(texto publicado no suplemento jornalístico Insert - produto integrante do Trabalho de Conclusão de Curso de Jornalismo sobre Grupos Sociais no Centro Universitário FIEO em dezembro de 2012)
Bandeira instituída como símbolo internacional dos ciganos em 1971 |
Um conto espanhol falava da história de Paco e Maricarmen, ciganos que se conheceram dançando flamenco. A história de amor, que acabou virando um triângulo amoroso com final a la Faroeste Caboclo, não me atraiu. O que chamou a atenção foi descobrir que os ciganos tinham um idioma próprio e que não tinham documentação. Como alguém poderia viver sem documentos num século em que os números do RG e do CPF são, muitas vezes, mais importantes que o próprio nome? Foi então que surgiu a ideia de fazer um trabalho sobre os nômades que se vestiam com roupas de um colorido exuberante - era isso o que eu, Elisa e Fabrício sabíamos sobre eles antes de começarmos o TCC.

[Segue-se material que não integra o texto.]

Lemma pop_loop_gone stat rm mustFree n h a s0 :
  honest rm → gone s0 (rd_store a) (rd_refs a) →
  let a' := pop_loop stat rm mustFree n h a in gone s0 (rd_store a') (rd_refs a').
Proof.
  intros Hh. revert h a. induction n as [|n IH]; intros h a Hg; simpl; [done|].
  destruct (negb _); [done|]. destruct (Pop _ _) as [[c h']|]; [|done].
  destruct (DeleteFile _ _ _ _ _) as [s' res] eqn:HD. apply IH.
  pose proof (DeleteFile_gone _ stat _ _ _ _ _ _ Hh Hg HD). by destruct res.
Qed.

Lemma remove_rows_shrinks env refs e s0 :
  gone s0 (store e) refs → accounted s0 → accounted (store (remove_rows env refs e)) ∧
  same_disk (store e) (store (remove_rows env refs e)).
Proof.
  intros (Hok & Hr & Hi & Ht & Hg) Ha.
  assert (∀ ns key, ns_Valid ns = true → valid_key key = true →
    is_Some (tree (store e) !! object_file (root (store e)) ns key) →
    ((ns, key) ∉ refs) ∧ ∃ i, index (store e) = Some i ∧ is_Some (objects i !! (ns, key))) as Hacc.
  { intros ns key Hns Hk Hf. rewrite Hr in Hf. split.
    - intros Hin%Hg. simpl in Hin. rewrite Hin in Hf. by destruct Hf.
    - rewrite Hi. apply Ha; [done..|]. destruct (Ht (object_file (root s0) ns key)) as [<-|Hno]; [done|].
      rewrite Hno in Hf. by destruct Hf. }
  unfold remove_rows. case_bool_decide.
  { split; [|apply same_disk_refl]. intros ns key Hns Hk Hf. by apply Hacc. }
  destruct (on_idx (RemoveBatch env refs) e) as [e' res] eqn:HO.
  pose proof (on_idx_same (RemoveBatch env refs) e) as [Hsd _]. rewrite HO in Hsd. simpl in Hsd.
  enough (accounted (store e')) by (by destruct (is_ok res)).
  destruct Hsd as ((Hr' & _) & _ & _ & Ht'). intros ns key Hns Hk Hf. rewrite Hr', Ht' in Hf.
  destruct (Hacc ns key Hns Hk Hf) as (Hni & i & Hi' & Hrow).
  rewrite (on_idx_eq _ _ i Hi') in HO. injection HO as <- _. simpl. eexists. split; [done|].
  destruct (RemoveBatch_cases env refs i) as [(? & -> & _)|[[? ->]| ->]]; [done..|]. simpl.
  by rewrite delete_refs_lookup, bool_decide_eq_false_2.
Qed.

Definition honest_env (env : SweepEnv) : Prop := ∀ k, honest (sw_rm env k).

Lemma evict_batch_shrinks env k mustFree batch evicted freed e :
  honest_env env → shrinks (store e) (store (evict_batch env k mustFree batch evicted freed e).1).
Proof.
  intros Hh Hok Ha. unfold evict_batch.
  set (a0 := mkRound (store e) [] evicted freed 0 false).
  assert (gone (store e) (rd_store a0) (rd_refs a0)) as Hg0.
  { split; [done|]. split; [done|]. split; [done|]. split; [auto|]. intros r Hr. by apply elem_of_nil in Hr. }
  set (h := make_heap (policy e) batch).
  pose proof (pop_loop_gone (sw_stat env k) _ mustFree (length h) h a0 _ (Hh k) Hg0) as Hg.
  simpl in Hg. set (a := pop_loop _ _ _ _ _ _) in *. clearbody a. simpl.
  match goal with |- store_ok (store (remove_rows _ _ ?x)) ∧ _ => set (e1 := x) end.
  assert (gone (store e) (store e1) (rd_refs a)) as Hg1 by done.
  destruct (remove_rows_shrinks (sw_remove env k) _ e1 _ Hg1 Ha) as [Ha' Hsd].
  destruct Hg as (Hok1 & Hr1 & _ & Ht1 & _). split; [by eapply same_disk_ok|]. split; [done|].
  destruct Hsd as ((Hr & _) & _ & _ & Ht). split; [by rewrite Hr|]. by rewrite Ht.
Qed.

Lemma sweep_loop_shrinks {Scan : SqlScan} env fuel k mustFree evicted freed e e' out :
  honest_env env → sweep_loop env fuel k mustFree evicted freed e = Some (e', out) →
  shrinks (store e) (store e').
Proof.
  intros Hh. revert k evicted freed e. induction fuel as [|fuel IH]; intros k evicted freed e;
    cbn [sweep_loop]; [done|].
  destruct (negb _); [intros [= <- _]; apply shrinks_refl|].
  destruct (sw_ctx env k); [intros [= <- _]; apply shrinks_refl|].
  destruct (on_idx (ColdestN (sw_coldest env k) (batchSize e)) e) as [e1 res] eqn:HO.
  assert (shrinks (store e) (store e1)) as H1.
  { replace e1 with (on_idx (ColdestN (sw_coldest env k) (batchSize e)) e).1 by (by rewrite HO).
    apply shrinks_on_idx. intros i r. unfold ColdestN. destruct (_ <=? _); [done|]. apply query_rows. }
  destruct res as [[|en l]|er]; [intros [= <- _]; done| |intros [= <- _]; done].
  pose proof (evict_batch_shrinks env k mustFree (en :: l) evicted freed e1 Hh) as H2.
  destruct (evict_batch env k mustFree (en :: l) evicted freed e1) as [e2 a].
  simpl in H2. destruct (negb _); [intros [= <- _]; exact (shrinks_trans _ _ _ H1 H2)|].
  intros HL. eapply shrinks_trans; [exact H1|]. eapply shrinks_trans; [exact H2|]. by eapply IH.
Qed.

(** *** Ending under any faults *)

(** What is popped comes from the heap, a round that progressed has rows to remove,
    and with sizes above zero it has freed something. *)
Lemma pop_loop_refs stat rm mustFree n h a :
  heap_from c_score 0 (length h) h →
  let a' := pop_loop stat rm mustFree n h a in
  (∀ r, r ∈ rd_refs a' → r ∈ rd_refs a ∨ r ∈ cref <$> h) ∧
  (rd_progressed a' = true → rd_progressed a = true ∨ rd_refs a' ≠ []) ∧ (rd_refs a ≠ [] → rd_refs a' ≠ []).
Proof.
  revert h a. induction n as [|n IH]; intros h a Hh; cbn [pop_loop]; [auto|].
  destruct (negb _); [auto|]. destruct (decide (h = [])) as [->|Hne]; [auto|].
  destruct (Pop_spec c_score h Hh Hne) as (c & h' & HP & Hp & Hh' & _). rewrite HP.
  assert (∀ r, r ∈ cref <$> h' → r ∈ cref <$> h) as Hsub.
  { intros r Hr. rewrite <-(fmap_Permutation cref _ _ Hp). by right. }
  destruct (DeleteFile _ _ _ _ _) as [s' [m|er]].
  - destruct (IH h' (mkRound s' (rd_refs a ++ [cref c]) (rd_evicted a + 1) (i64 (rd_freed a + csize c)) (rd_failures a) true) Hh')
      as (H1 & _ & H3). cbn [rd_refs rd_progressed] in *.
    assert (rd_refs a ++ [cref c] ≠ []) as Hn by (by destruct (rd_refs a)).
    split; [|auto]. intros r [[Hr|Hr]%elem_of_app|Hr]%H1; [by left| |by right; apply Hsub].
    apply list_elem_of_singleton in Hr as ->. right. rewrite <-(fmap_Permutation cref _ _ Hp). left.
  - destruct (IH h' (mkRound s' (rd_refs a) (rd_evicted a) (rd_freed a) (S (rd_failures a)) (rd_progressed a)) Hh')
      as (H1 & H2 & H3). cbn [rd_refs rd_progressed] in *. split; [|done]. intros r [Hr|Hr]%H1; auto.
Qed.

Em Itapevi, onde o trabalho de campo foi mais intenso, a primeira visita aconteceu sem contato prévio. Ao chegarmos fomos recebidos por Daniele. Mesmo sem entrarmos, pudemos ver ao longe a organização padrão das três barracas que havia ali: as louças de alumínio expostas logo na entrada; ao lado, o fogão e outros aparelhos eletrodomésticos; ao fundo a cama arrumada, coberta por uma colcha colorida e brilhosa. A lona fazia as vezes das paredes e do telhado; o chão, terra batida.

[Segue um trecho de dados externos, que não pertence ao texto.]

(* ===== verification/Client.v ===== *)
(** * Talking to other nodes: internal/cluster/client.go

    HTTP messages, the [PeerClient] interface and [HTTPPeerClient], which
    implements it over an HTTP transport.  The transport, net/http's client and
    the network behind it, is a parameter: [Transport] gives what
    [NewRequestWithContext] and [Do] return, and what a request does to the
    state [S] of the rest of the world. *)

From S2P Require Import Prelude GoStrings Sha256 Errors Key Config Ring Protocol Store.

#[local] Open Scope Z_scope.

(** ** Messages *)

Abbreviation Header := (gmap string string).

(** [Header.Get]: the empty string when absent. *)
Definition header_Get (h : Header) (k : string) : string := default EmptyString (h !! k).

Record Request := mkRequest {
  rq_Method : string; rq_URL : string; rq_Header : Header; rq_Body : option Reader;
  rq_ContentLength : Z }.

Record Response := mkResponse {
  rs_StatusCode : Z; rs_Header : Header; rs_Body : Reader; rs_ContentLength : Z }.

Definition MethodGet : string := "GET".
Definition MethodHead : string := "HEAD".
Definition MethodPut : string := "PUT".
Definition MethodPost : string := "POST".

Definition StatusOK : Z := 200.
Definition StatusCreated : Z := 201.
Definition StatusBadRequest : Z := 400.
Definition StatusNotFound : Z := 404.
Definition StatusMethodNotAllowed : Z := 405.
Definition StatusRequestEntityTooLarge : Z := 413.
Definition StatusTooManyRequests : Z := 429.
Definition StatusClientClosedRequest : Z := 499.
Definition StatusInternalServerError : Z := 500.
Definition StatusServiceUnavailable : Z := 503.
Definition StatusInsufficientStorage : Z := 507.

(** [io.ReadAll(io.LimitReader(body, n))], ignoring a read error, as a string. *)
Definition read_limited (n : nat) (r : Reader) : string :=
  String.string_of_list_byte (take n (rdata r)).

(** ** Peer errors *)

(** [Retryable] on the fields of a [PeerError]. *)
Definition Retryable (Status : Z) (Err : option error) : bool :=
  match Err with
  | Some _ => true
  | None => (500 <=? Status) || (Status =? StatusTooManyRequests)
  end.

(** ** Objects streamed from a peer *)

Record peerObject := mkPeerObject {
  p_body : bytes; p_bodyerr : option error; p_size : Z; p_source : string; p_read : Z }.

Definition peerCopyBufSize : nat := 256 * 1024.

(** The copy loop of [peerObject.WriteTo]; [None] is running out of fuel. *)
Fixpoint peer_copy (fuel n : nat) (p : peerObject) (w : Writer) (written : Z)
    : option (peerObject * Writer * (Z * option error)) :=
  match fuel with
  | O => None
  | S fuel =>
      match p_body p with
      | [] => Some (p, w, (written, p_bodyerr p))
      | rest =>
          let b := take n rest in
          let '(w', nw, werr) := Write w b in
          let p' := mkPeerObject (drop n rest) (p_bodyerr p) (p_size p) (p_source p)
                      (p_read p + Z.of_nat nw) in
          let written' := written + Z.of_nat nw in
          match werr with
          | Some e => Some (p', w', (written', Some e))
          | None =>
              if negb (nw =? length b)%nat then Some (p', w', (written', Some io_ErrShortWrite))
              else peer_copy fuel n p' w' written'
          end
      end
  end.

Definition peer_WriteTo (p : peerObject) (w : Writer) : option (peerObject * Writer * (Z * option error)) :=
  peer_copy (S (length (p_body p))) peerCopyBufSize p w 0.

(** ** The interface *)

Record PeerClient (S : Type) := mkPeerClient {
  peer_Put : Member → string → string → Reader → Z → Hop → M S unit;
  peer_Get : Member → string → string → Hop → M S peerObject;
  peer_Stat : Member → string → string → Hop → M S ObjectInfo }.
Arguments mkPeerClient {S}.
Arguments peer_Put {S}.
Arguments peer_Get {S}.
Arguments peer_Stat {S}.

(** ** The HTTP implementation *)

Class Transport (S : Type) := {
  url_err : string → option error;
  Do : Request → M S Response }.

Definition objectURL (peer : Member) (ns key : string) : string :=
  URL peer +:+ "/" +:+ ns +:+ "/" +:+ key.

Section http.
Context {S : Type} {T : Transport S}.

Definition newRequest (me method : string) (peer : Member) (ns key : string) (body : option Reader)
    (hop : Hop) : result Request :=
  match url_err (objectURL peer ns key) with
  | Some e => Err e
  | None =>
      Ok (mkRequest method (objectURL peer ns key)
            (<[HeaderHop := hop]> (<[HeaderForwardedBy := me]> ∅)) body 0)
  end.

Definition set_length (n : Z) (r : Request) : Request :=
  mkRequest (rq_Method r) (rq_URL r)
    (if 0 <=? n then <["Content-Type" := "application/octet-stream"]> (rq_Header r) else rq_Header r)
    (rq_Body r) n.

Definition transport_error (peer : Member) (op : string) (e : error) : error :=
  PeerError (Name peer) op 0 EmptyString (Some e).

Definition http_Put (me : string) (peer : Member) (ns key : string) (body : Reader) (size : Z) (hop : Hop)
    : M S unit :=
  match newRequest me MethodPut peer ns key (Some body) hop with
  | Err e => fail (transport_error peer "put" e)
  | Ok req =>
      r ← attempt (Do (set_length size req));
      match r with
      | Err e => fail (transport_error peer "put" e)
      | Ok resp =>
          let msg := read_limited 4096 (rs_Body resp) in
          if (200 <=? rs_StatusCode resp) && (rs_StatusCode resp <? 300) then mret tt
          else fail (PeerError (Name peer) "put" (rs_StatusCode resp) msg None)
      end
  end.

Definition http_Get (me : string) (peer : Member) (ns key : string) (hop : Hop) : M S peerObject :=
  match newRequest me MethodGet peer ns key None hop with
  | Err e => fail (transport_error peer "get" e)
  | Ok req =>
      r ← attempt (Do req);
      match r with
      | Err e => fail (transport_error peer "get" e)
      | Ok resp =>
          if rs_StatusCode resp =? StatusNotFound then fail ErrPeerNotFound
          else if negb (rs_StatusCode resp =? StatusOK) then
            fail (PeerError (Name peer) "get" (rs_StatusCode resp) (read_limited 4096 (rs_Body resp)) None)
          else
            let node := header_Get (rs_Header resp) HeaderNode in
            let source := if String.eqb node EmptyString then Name peer else node in
            mret (mkPeerObject (rdata (rs_Body resp)) (rerr (rs_Body resp)) (rs_ContentLength resp)
                    source 0)
      end
  end.

Definition http_Stat (me : string) (peer : Member) (ns key : string) (hop : Hop) : M S ObjectInfo :=
  match newRequest me MethodHead peer ns key None hop with
  | Err e => fail (transport_error peer "stat" e)
  | Ok req =>
      r ← attempt (Do req);
      match r with
      | Err e => fail (transport_error peer "stat" e)
      | Ok resp =>
          if rs_StatusCode resp =? StatusOK then
            mret (mkObjectInfo (rs_ContentLength resp) (Name peer))
          else if rs_StatusCode resp =? StatusNotFound then fail ErrPeerNotFound
          else fail (PeerError (Name peer) "stat" (rs_StatusCode resp) EmptyString None)
      end
  end.

Definition HTTPPeerClient (me : string) : PeerClient S :=
  mkPeerClient (http_Put me) (http_Get me) (http_Stat me).
End http.

#[global] Arguments http_Put : simpl never.
#[global] Arguments http_Get : simpl never.
#[global] Arguments http_Stat : simpl never.

(** ** Lemmas *)

Lemma peer_copy_total n fuel p w k :
  (0 < n)%nat → (length (p_body p) < fuel)%nat → is_Some (peer_copy fuel n p w k).
Proof.
  intros Hn. revert p w k. induction fuel as [|fuel IH]; intros p w k Hf; [lia|]. simpl.
  destruct (p_body p) as [|x rest] eqn:Hr; [by eexists|].
  destruct (Write w (take n (x :: rest))) as [[w' nw] werr]. destruct werr; [by eexists|].
  destruct (negb _); [by eexists|]. apply IH. cbn [p_body].
  rewrite length_drop. simpl in *. lia.
Qed.

Lemma peer_WriteTo_total p w : is_Some (peer_WriteTo p w).
Proof.
  apply peer_copy_total; [|lia]. apply Nat.ltb_lt. vm_compute. reflexivity.
Qed.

Com um sorriso iluminado de receptividade e (literalmente) ouro, Daniele pediu que falássemos com Soninha, que morava na rua paralela. Ali havia oito ou nove barracas e uma pequena quadra esportiva feita pelos próprios ciganos. A barraca de Soninha, uma comunicativa jovem de 25 anos, era feita de alvenaria, tinha piso e telhas; apenas a entrada não tinha uma parede, mas uma lona no lugar. Tapetes no chão, TV, computador, água encanada, um santuário com imagens de Santa Sara (padroeira dos ciganos) e santos católicos. Mesmo com o armário na cozinha, as louças de alumínio, assim como na barraca de Daniele, também ficavam expostas. Cortinas e tecidos azuis, cor-de-rosa e vermelhos separavam os ambientes da barraca e cobriam o sofá, as camas e o santuário.

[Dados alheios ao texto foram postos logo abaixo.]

(* ===== verification/Coordinator.v ===== *)
(** * Placement, replication and read fallback: internal/cluster/coordinator.go

    The [Coordinator] of one node.  Its methods run in the state [S] of the
    whole world, of which [Host] singles out this node's own state; the other
    nodes are reached only through the [PeerClient].  The goroutines of a
    fan-out run in the order the scheduler's [ne_rank] gives. *)

From S2P Require Import Prelude GoStrings Sha256 Errors Key Config Ring Protocol Index FileSystem Store StoreSpec Client.

#[local] Open Scope Z_scope.

(** ** State *)

Inductive ccounter :=
  | LocalHits | PeerHits | Misses | ForwardedPuts | ReplicaWrites | ReplicaFailures
  | CoordinatedPuts | InsufficientAcks | ReadFallbacks | RepairDeclined.

#[export] Instance ccounter_eq_dec : EqDecision ccounter.
Proof. solve_decision. Defined.

(** The ten counters, as a function. *)
Definition CoordinatorStats : Type := ccounter → Z.

(** [quotaProbe] is a function of this node's store: whether usage is above the
    high-water mark, the usage and the mark. *)
Record Coordinator := mkCoordinator {
  ring : Ring;
  local : Store;
  replicaCount : Z;
  quotaProbe : option (Store → bool * Z * Z);
  cstats : CoordinatorStats }.

Definition set_local (s : Store) (c : Coordinator) : Coordinator :=
  mkCoordinator (ring c) s (replicaCount c) (quotaProbe c) (cstats c).

Definition cadd (k : ccounter) (n : Z) (c : Coordinator) : Coordinator :=
  mkCoordinator (ring c) (local c) (replicaCount c) (quotaProbe c)
    (λ k', cstats c k' + if bool_decide (k' = k) then n else 0).

Definition SetQuotaProbe (f : Store → bool * Z * Z) (c : Coordinator) : Coordinator :=
  mkCoordinator (ring c) (local c) (replicaCount c) (Some f) (cstats c).

Definition NewCoordinator (r : option Ring) (l : option Store) (n : Z) : result Coordinator :=
  match r, l with
  | None, _ => Err (Errorf "cluster: ring is required")
  | _, None => Err (Errorf "cluster: local store is required")
  | Some r, Some l =>
      let rf := if n <? 1 then 1 else n in
      let rf := if Size r <? rf then Size r else rf in
      Ok (mkCoordinator r l rf None (λ _, 0))
  end.

Definition overHighWater (c : Coordinator) : bool * Z * Z :=
  match quotaProbe c with None => (false, 0, 0) | Some f => f (local c) end.

Definition short (key : string) : string :=
  if (12 <? String.length key)%nat then stake 12 key else key.

Definition selfIn (c : Coordinator) (ms : list Member) : bool :=
  existsb (λ m, String.eqb (Name m) (self (ring c))) ms.

Definition memberNames (ms : list Member) : list string := Name <$> ms.

(** [readOrder]: the holders first, then everyone else, without this node. *)
Definition readOrder (c : Coordinator) (key : string) : list Member :=
  filter (λ m, Name m ≠ self (ring c)) (Owners (ring c) key).

(** ** Readers *)

(** [protocol.ObjectReader]: a local file or a peer's response body. *)
Inductive ObjectReader := LocalObject (o : Object) | PeerObject (p : peerObject).

Definition obj_Size (r : ObjectReader) : Z :=
  match r with LocalObject o => st_Size (o_stat o) | PeerObject p => p_size p end.

Definition obj_Source (r : ObjectReader) : string :=
  match r with LocalObject _ => "local" | PeerObject p => p_source p end.

(** The loops behind both [WriteTo] methods terminate, so there is always a
    result. *)
Definition obj_WriteTo (r : ObjectReader) (w : Writer)
    : option (ObjectReader * Writer * (Z * option error)) :=
  match r with
  | LocalObject o => '(o', w', res) ← WriteTo o w; Some (LocalObject o', w', res)
  | PeerObject p => '(p', w', res) ← peer_WriteTo p w; Some (PeerObject p', w', res)
  end.

(** ** The environment of a request on one node

    Faults of the local write, of opening and closing a local handle for a
    target (or for this node itself), of the local [Stat], and the order in
    which the scheduler runs the goroutines of a fan-out. *)
Record NodeEnv := mkNodeEnv {
  ne_put : PutEnv;
  ne_get : string → GetEnv;
  ne_close : string → option error;
  ne_stat : option error * Z;
  ne_rank : string → Z }.

Definition node_fine (suffix : N) (now : Z) : NodeEnv :=
  mkNodeEnv (put_fine suffix now) (λ _, get_fine now) (λ _, None) (None, now) (λ _, 0).

(** This node within the world. *)
Record Host (S : Type) := mkHost { h_get : S → Coordinator; h_set : Coordinator → S → S }.
Arguments mkHost {S}.
Arguments h_get {S}.
Arguments h_set {S}.

Definition no_outcome : PutOutcome := mkPutOutcome 0 false 0 0 [] false.

Section coordinator.
Context {S : Type} (host : Host S) (peers : option (PeerClient S)).

Abbreviation me s := (self (ring (h_get host s))).

(** A method call on the local store. *)
Definition on_local {A} (m : M Store A) : M S A := λ s,
  let c := h_get host s in
  let '(st, r) := m (local c) in
  (h_set host (set_local st c) s, r).

Definition count (k : ccounter) (n : Z) (s : S) : S := h_set host (cadd k n (h_get host s)) s.

(** ** Put *)

Definition putLocalOnly (env : NodeEnv) (ns key : string) (body : Reader) (size : Z) (s : S)
    : S * (PutOutcome * option error) :=
  let '(s1, r) := on_local (Put (ne_put env) ns key body size) s in
  match r with
  | Err e => (s1, (no_outcome, Some e))
  | Ok res =>
      (count ReplicaWrites 1 s1,
       (mkPutOutcome (pr_Size res) (pr_AlreadyStored res) 1 1 [me s] (pr_Durable res), None))
  end.

Definition replicateOne (p : PeerClient S) (env : NodeEnv) (ns key : string) (size : Z) (target : Member)
    : M S unit :=
  r ← attempt (on_local (Get (ne_get env (Name target)) ns key));
  match r with
  | Err e => fail (Wrap ("reopen local copy of " +:+ short key +:+ " for replication") e)
  | Ok obj =>
      deferred (peer_Put p target ns key (mkReader (o_rest obj) (o_readerr obj)) size HopReplica)
        (λ _ s, (on_local (Object_Close (ne_close env (Name target)) obj) s).1)
  end.

(** The goroutines of [fanOut], in the order they run. *)
Fixpoint run_targets (p : PeerClient S) (env : NodeEnv) (ns key : string) (size : Z) (ts : list Member)
    (s : S) : S * list (string * option error) :=
  match ts with
  | [] => (s, [])
  | t :: ts' =>
      let '(s1, r) := replicateOne p env ns key size t s in
      let '(s2, rs) := run_targets p env ns key size ts' s1 in
      (s2, (Name t, match r with Ok _ => None | Err e => Some e end) :: rs)
  end.

Definition schedule (env : NodeEnv) (ts : list Member) : list Member :=
  sort_Slice (λ a b, ne_rank env (Name a) <? ne_rank env (Name b)) ts.

(** The results in the order of the targets; a result not filled in is the
    zero value, without an error. *)
Definition fanOut (p : PeerClient S) (env : NodeEnv) (ns key : string) (size : Z) (ts : list Member)
    (s : S) : S * list (string * option error) :=
  let '(s', rs) := run_targets p env ns key size (schedule env ts) s in
  (s', (λ t, (Name t, (list_to_map rs : gmap string (option error)) !! Name t ≫= id)) <$> ts).

(** The loop over the results: how many acknowledged, which, and why the others
    did not. *)
Definition tally (rs : list (string * option error)) : Z * list string * list error :=
  fold_left (λ '(got, acked, causes) r,
    match r.2 with
    | None => (got + 1, acked ++ [r.1], causes)
    | Some e => (got, acked, causes ++ [e])
    end) rs (0, [], []).

Definition coordinate (env : NodeEnv) (ns key : string) (body : Reader) (size : Z) (s : S)
    : S * (PutOutcome * option error) :=
  let c := h_get host s in
  let holders := Holders (ring c) key (replicaCount c) in
  let wanted := Z.of_nat (length holders) in
  let '(s1, r) := on_local (Put (ne_put env) ns key body size) s in
  match r with
  | Err e => (s1, (no_outcome, Some e))
  | Ok res =>
      let s2 := count CoordinatedPuts 1 s1 in
      let targets := filter (λ m, Name m ≠ self (ring c)) holders in
      let '(s3, results) :=
        match peers with
        | Some p => if bool_decide (targets = []) then (s2, []) else fanOut p env ns key (pr_Size res) targets s2
        | None => (s2, [])
        end in
      let '(got, acked, causes) := tally results in
      let s4 := count ReplicaFailures (Z.of_nat (length causes)) s3 in
      let outcome := mkPutOutcome (pr_Size res) (pr_AlreadyStored res) (1 + got) wanted
                       (self (ring c) :: acked) (pr_Durable res) in
      if 1 + got <? wanted then
        (count InsufficientAcks 1 s4,
         (outcome, Some (InsufficientReplicasError key wanted (1 + got) (self (ring c) :: acked) causes)))
      else (s4, (outcome, None))
  end.

(** [proxyPut]; a ring has at least one member, so [holders] is not empty. *)
Definition proxyPut (ns key : string) (body : Reader) (size : Z) (holders : list Member) (s : S)
    : S * (PutOutcome * option error) :=
  match peers, holders with
  | None, _ => (s, (no_outcome, Some (Errorf "cluster: no peer client configured")))
  | Some _, [] => (s, (no_outcome, Some (Errorf "index out of range [0] with length 0")))
  | Some p, target :: _ =>
      let s1 := count ForwardedPuts 1 s in
      let n := Z.of_nat (length holders) in
      let '(s2, r) := peer_Put p target ns key body size HopCoordinator s1 in
      match r with
      | Ok _ => (s2, (mkPutOutcome size false n n (memberNames holders) true, None))
      | Err e =>
          (count InsufficientAcks 1 s2,
           (mkPutOutcome 0 false 0 n [] false,
            Some (InsufficientReplicasError key n 0 [] [e])))
      end
  end.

Logo na primeira conversa com Soninha os estereótipos que conhecíamos foram quebrados - os ciganos, mesmo com suas peculiaridades, são pessoas como quaisquer outras: trabalham, festejam, choram, têm suas dificuldades, suas necessidades e seus anseios. Alguns moram em barracas, outros, em casas; alguns são ricos, outros, pobres. Alguns são analfabetos, outros têm ensino superior. Há ciganos que trabalham com comércio ambulante e outros que são professores universitários. Existem aqueles que batem no peito e dizem com orgulho quem são, mas também há os que não fazem questão de dizê-lo.
Saber onde está a essência dos roma* foi uma das primeiras perguntas que nos fizemos. Seria na roupa, nas tradições, na dança? Compreendemos, afinal, que ela está além do que os olhos podem ver - a essência dos ciganos está em, simplesmente, serem ciganos.
*roma = ciganos. O nome roma substitui o termo cigano, que foi criado na Europa no século XV por não-ciganos e hoje é considerado pejorativo na Europa e Estados Unidos.